* [WHAT THE TASK ASKS]: Using the entries that follow, write out the line containing "encoding (Python: hashable", the line containing "- Python dictionaries", and every line between them, exactly and nothing else.

* [SUPPLIED RECORDS]:
::::

(** * Weighted-graph algorithms: shortest paths and minimum spanning trees

    A shallow embedding of [dijkstra.py], [bellmanford.py], [kruskal.py] and
    [prim.py], and the properties of their specification.

    Conventions of the embedding.
    - Nodes are an abstract type with decidable equality and a countable
      encoding (Python: hashable identifiers).  Where [heapq] compares tuples
      it falls back on the order of the nodes; that order is the parameter
      [node_ltb].
    - Weights and distances are integers ([Z]).  The [float('inf')] sentinel
      of the distance tables is the constructor [Inf].
    - Python dictionaries are [gmap]s and [set]s are [gset]s; a subscript
      [d[k]] on an absent key raises [KeyError].
    - A Python call either returns, raises, or runs for ever; the three
      outcomes are the constructors of [result]. *)

From stdpp Require Import gmap strings list fin_maps sorting.
From Stdlib Require Import ZArith Lia.

Open Scope Z_scope.

(** ** Outcomes of a call *)

Inductive exn := KeyError | RecursionError.

Inductive result (A : Type) :=
  | Ok (a : A)
  | Raise (e : exn)
  | Diverge.
Arguments Ok {A} a.
Arguments Raise {A} e.
Arguments Diverge {A}.

#[global] Instance result_bind : MBind result := λ A B k m,
  match m with
  | Ok a => k a
  | Raise e => Raise e
  | Diverge => Diverge
  end.

#[global] Instance result_ret : MRet result := λ A a, Ok a.

(** [d[k]] for a dictionary [d]. *)
Definition subscript `{Countable K} {V} (d : gmap K V) (k : K) : result V :=
  match d !! k with
  | Some v => Ok v
  | None => Raise KeyError
  end.

(** ** Disjoint sets: class [UnionFind] of [kruskal.py] *)

Module UnionFind.
Section with_node.
Context {node : Type} `{Countable node}.

Record state := State {
  parent : gmap node node;
  rank : gmap node nat;
}.

Definition set_parent (x p : node) (uf : state) : state :=
  State (<[x := p]> (parent uf)) (rank uf).

Definition set_rank (x : node) (r : nat) (uf : state) : state :=
  State (parent uf) (<[x := r]> (rank uf)).

(** [__init__]: every element is its own parent, with rank 0. *)
Definition init (elements : list node) : state :=
  State (list_to_map ((λ x, (x, x)) <$> elements))
        (list_to_map ((λ x, (x, 0%nat)) <$> elements)).

(** [find], with [depth] bounding the nesting of the recursive calls. *)
Fixpoint find_rec (depth : nat) (uf : state) (x : node) : result (node * state) :=
  match depth with
  | O => Raise RecursionError
  | S depth =>
      p ← subscript (parent uf) x;
      if decide (p ≠ x) then
        '(r, uf1) ← find_rec depth uf p;
        let uf2 := set_parent x r uf1 in
        p2 ← subscript (parent uf2) x;
        Ok (p2, uf2)
      else Ok (p, uf)
  end.

(** A chain of parent links that does not come back to a node it left has at
    most [size (parent uf)] links, so this depth serves every such chain;
    a chain that cycles exhausts any depth, as it exhausts the interpreter's
    stack. *)
Definition find (uf : state) (x : node) : result (node * state) :=
  find_rec (S (size (parent uf))) uf x.

Definition union (uf : state) (x y : node) : result (bool * state) :=
  '(root_x, uf) ← find uf x;
  '(root_y, uf) ← find uf y;
  if decide (root_x = root_y) then Ok (false, uf)
  else
    rx ← subscript (rank uf) root_x;
    ry ← subscript (rank uf) root_y;
    if decide (rx < ry)%nat then Ok (true, set_parent root_x root_y uf)
    else
      rx ← subscript (rank uf) root_x;
      ry ← subscript (rank uf) root_y;
      if decide (ry < rx)%nat then Ok (true, set_parent root_y root_x uf)
      else
        let uf := set_parent root_y root_x uf in
        rx ← subscript (rank uf) root_x;
        Ok (true, set_rank root_x (rx + 1)%nat uf).

Definition connected (uf : state) (x y : node) : result (bool * state) :=
  '(root_x, uf) ← find uf x;
  '(root_y, uf) ← find uf y;
  Ok (bool_decide (root_x = root_y), uf).

(** *** The forest a state represents

    [chain p x l r]: following the parent links of [p] from [x] leaves the
    nodes of [l], in that order, and stops at the root [r]. *)
Inductive chain (p : gmap node node) : node → list node → node → Prop :=
  | chain_root r : p !! r = Some r → chain p r [] r
  | chain_step x y l r :
      p !! x = Some y → y ≠ x → chain p y l r → chain p x (x :: l) r.

Definition root_of (p : gmap node node) (x r : node) : Prop :=
  ∃ l, chain p x l r.

(** Well-formed states: parents and ranks cover the same elements and every
    element leads to a root. *)
Definition wf (uf : state) : Prop :=
  dom (parent uf) = dom (rank uf) ∧
  ∀ x, x ∈ dom (parent uf) → ∃ r, root_of (parent uf) x r.

(** Path compression: the nodes of [l] are re-pointed at [r], last first. *)
Definition compress (r : node) (l : list node) (uf : state) : state :=
  foldr (λ x, set_parent x r) uf l.

(** Same ranks, same elements, same root for every element. *)
Definition same_sets (uf uf' : state) : Prop :=
  rank uf' = rank uf ∧ dom (parent uf') = dom (parent uf) ∧
  ∀ y r, root_of (parent uf) y r ↔ root_of (parent uf') y r.

(** The root of [x], without compression; a decision procedure for [wf]. *)
Fixpoint root_rec (depth : nat) (p : gmap node node) (x : node) : option node :=
  match depth with
  | O => None
  | S depth =>
      match p !! x with
      | None => None
      | Some y => if decide (y = x) then Some x else root_rec depth p y
      end
  end.

Definition wfb (uf : state) : bool :=
  bool_decide (dom (parent uf) = dom (rank uf)) &&
  forallb (λ x, bool_decide (is_Some (root_rec (S (size (parent uf))) (parent uf) x)))
          (elements (dom (parent uf))).

(** A sequence of [union] calls. *)
Fixpoint unions (uf : state) (ops : list (node * node)) : result state :=
  match ops with
  | [] => Ok uf
  | (x, y) :: ops => '(_, uf) ← union uf x y; unions uf ops
  end.

(** *** Sets, ranks and sequences of calls *)

(** [x] and [y] lead to the same root. *)
Definition same_set (uf : state) (x y : node) : Prop :=
  ∃ r, root_of (parent uf) x r ∧ root_of (parent uf) y r.

(** Ranks grow along the parent links. *)
Definition ranked (uf : state) : Prop :=
  ∀ x y, parent uf !! x = Some y → y ≠ x →
         ∃ kx ky, rank uf !! x = Some kx ∧ rank uf !! y = Some ky ∧ (kx < ky)%nat.

(** The root of a set of rank [k] has at least [2 ^ k] elements under it. *)
Definition heavy (uf : state) : Prop :=
  ∀ r k, parent uf !! r = Some r → rank uf !! r = Some k →
         ∃ M : gset node, (∀ x, x ∈ M ↔ root_of (parent uf) x r) ∧ (2 ^ k ≤ size M)%nat.

(** A sequence of calls on one structure. *)
Inductive call :=
  | Find (x : node)
  | Union (x y : node)
  | Connected (x y : node).

Definition run_call (uf : state) (c : call) : result state :=
  match c with
  | Find x => '(_, uf) ← find uf x; Ok uf
  | Union x y => '(_, uf) ← union uf x y; Ok uf
  | Connected x y => '(_, uf) ← connected uf x y; Ok uf
  end.

Fixpoint run (uf : state) (cs : list call) : result state :=
  match cs with
  | [] => Ok uf
  | c :: cs => uf ← run_call uf c; run uf cs
  end.

End with_node.
Arguments state node {_ _}.
End UnionFind.

(** The state after [union(A,B)], [union(C,D)], [union(A,C)] on four elements:
    [D] is two links away from its root. *)
Definition uf_chain : UnionFind.state string :=
  UnionFind.State
    (<["A" := "A"]> (<["B" := "A"]> (<["C" := "A"]> (<["D" := "C"]> ∅))))
    (<["A" := 2%nat]> (<["B" := 0%nat]> (<["C" := 1%nat]> (<["D" := 0%nat]> ∅)))).

(** ** Graphs, distance tables and the priority queue *)

(** A graph is a dictionary from each node to the list of its outgoing
    [(neighbour, weight)] pairs. *)
Abbreviation graph node := (gmap node (list (node * Z))).

(** A distance: an integer or [float('inf')]. *)
Inductive distance := Fin (d : Z) | Inf.

#[global] Instance distance_eq_dec : EqDecision distance.
Proof. solve_decision. Defined.

(** [x < d] for a finite [x]. *)
Definition lt_distance (x : Z) (d : distance) : bool :=
  match d with
  | Fin y => bool_decide (x < y)
  | Inf => true
  end.

(** [heapq]: only its contract is modelled.  The queue is the list of its
    entries; [heappop] removes and returns a least entry for the order [ltb]
    on entries (the first such entry of the list). *)
Section heapq.
Context {E : Type} `{EqDecision E} (ltb : E → E → bool).

Fixpoint least (x : E) (h : list E) : E :=
  match h with
  | [] => x
  | y :: h => least (if ltb y x then y else x) h
  end.

Fixpoint remove_first (x : E) (h : list E) : list E :=
  match h with
  | [] => []
  | y :: h => if decide (y = x) then h else y :: remove_first x h
  end.

Definition heappush (h : list E) (x : E) : list E := h ++ [x].

Definition heappop (h : list E) : option (E * list E) :=
  match h with
  | [] => None
  | x :: h' => let m := least x h' in Some (m, remove_first m h)
  end.

End heapq.

(** Tuples compare lexicographically. *)
Definition pair_ltb {A B} (lta : A → A → bool) (eqa : A → A → bool)
    (ltb : B → B → bool) (x y : A * B) : bool :=
  lta x.1 y.1 || (eqa x.1 y.1 && ltb x.2 y.2).

Section graphs.
Context {node : Type} `{Countable node}.

(** The flat edge list of a graph, as the examples build it. *)
Definition edge_list (g : graph node) : list (node * node * Z) :=
  '(u, nbrs) ← map_to_list g; (λ '(v, w), (u, v, w)) <$> nbrs.

Definition num_edges (g : graph node) : nat :=
  sum_list_with (λ '(u, nbrs), length nbrs) (map_to_list g).

(** [sum(w for _, _, w in edges)]. *)
Definition sum_weights (edges : list (node * node * Z)) : Z :=
  foldr (λ '(_, _, w) acc, w + acc) 0 edges.

(** Edges that leave a node not yet visited: a bound on the entries still to
    be pushed. *)
Definition pending (g : graph node) (vis : gset node) : nat :=
  sum_list_with (λ '(u, nbrs), if decide (u ∈ vis) then 0%nat else length nbrs)
                (map_to_list g).

(** Every neighbour is a node of the graph. *)
Definition closedb (g : graph node) : bool :=
  forallb (λ '(u, v, w), bool_decide (v ∈ dom g)) (edge_list g).

Definition nonnegb (g : graph node) : bool :=
  forallb (λ '(u, v, w), bool_decide (0 ≤ w)) (edge_list g).

(** [path g s ns v d]: the nodes [ns], from [s] to [v], follow edges of [g]
    of total weight [d]. *)
Inductive path (g : graph node) (s : node) : list node → node → Z → Prop :=
  | path_start : path g s [s] s 0
  | path_step ns x d nbrs v w :
      path g s ns x d → g !! x = Some nbrs → (v, w) ∈ nbrs →
      path g s (ns ++ [v]) v (d + w).

Definition reachable (g : graph node) (s v : node) : Prop :=
  ∃ ns d, path g s ns v d.

(** [d] is the least weight of a simple path from [s] to [v]. *)
Definition shortest (g : graph node) (s v : node) (d : Z) : Prop :=
  (∃ ns, path g s ns v d ∧ NoDup ns) ∧
  ∀ ns d', path g s ns v d' → NoDup ns → d ≤ d'.

(** *** [reconstruct_path] of [dijkstra.py] and of [bellmanford.py]

    The loop [while node is not None] has no bound of its own; [fuel] counts
    its iterations and [Diverge] is the outcome when they run out. *)
Fixpoint reconstruct_loop (fuel : nat) (prev : gmap node (option node))
    (path : list node) (node_ : option node) : result (list node) :=
  match node_ with
  | None => Ok (reverse path)
  | Some n =>
      match fuel with
      | O => Diverge
      | S fuel =>
          let path := path ++ [n] in
          next ← subscript prev n;
          reconstruct_loop fuel prev path next
      end
  end.

Definition reconstruct_path (fuel : nat) (prev : gmap node (option node))
    (target : node) : result (list node) :=
  reconstruct_loop fuel prev [] (Some target).

(** [follows prev x k y]: [k] predecessor links lead from [x] to [y]. *)
Inductive follows (prev : gmap node (option node)) : node → nat → node → Prop :=
  | follows_O x : follows prev x 0 x
  | follows_S x y k z :
      prev !! x = Some (Some y) → follows prev y k z → follows prev x (S k) z.

(** The chain from [target] comes back to a node it has visited. *)
Definition revisits (prev : gmap node (option node)) (target : node) : Prop :=
  ∃ x j k, follows prev target j x ∧ follows prev x (S k) x.

(** [descends prev start v ns]: the predecessor links lead from [v] back to
    [start], where they stop, through the nodes of [ns] read backwards. *)
Inductive descends (prev : gmap node (option node)) (start : node)
    : node → list node → Prop :=
  | descends_start : prev !! start = Some None → descends prev start start [start]
  | descends_step u ns v :
      descends prev start u ns → prev !! v = Some (Some u) →
      descends prev start v (ns ++ [v]).

(** The source has distance 0 and no predecessor; every other finite entry
    is the entry of the predecessor plus the weight of an edge from it. *)
Definition linked (g : graph node) (start : node) (dist : gmap node distance)
    (prev : gmap node (option node)) : Prop :=
  prev !! start = Some None ∧ dist !! start = Some (Fin 0) ∧
  ∀ v dv, dist !! v = Some (Fin dv) → v ≠ start →
    ∃ u du w nbrs, prev !! v = Some (Some u) ∧ dist !! u = Some (Fin du) ∧
                   g !! u = Some nbrs ∧ (v, w) ∈ nbrs ∧ dv = du + w.

End graphs.

(** *** [bellman_ford] *)
Module BellmanFord.
Section with_node.
Context {node : Type} `{Countable node}.

Abbreviation tables := (gmap node distance * gmap node (option node))%type.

::::

* [EXERCISE ANSWER]:
      encoding (Python: hashable identifiers).  Where [heapq] compares tuples
      it falls back on the order of the nodes; that order is the parameter
      [node_ltb].
    - Weights and distances are integers ([Z]).  The [float('inf')] sentinel
      of the distance tables is the constructor [Inf].
    - Python dictionaries are [gmap]s and [set]s are [gset]s; a subscript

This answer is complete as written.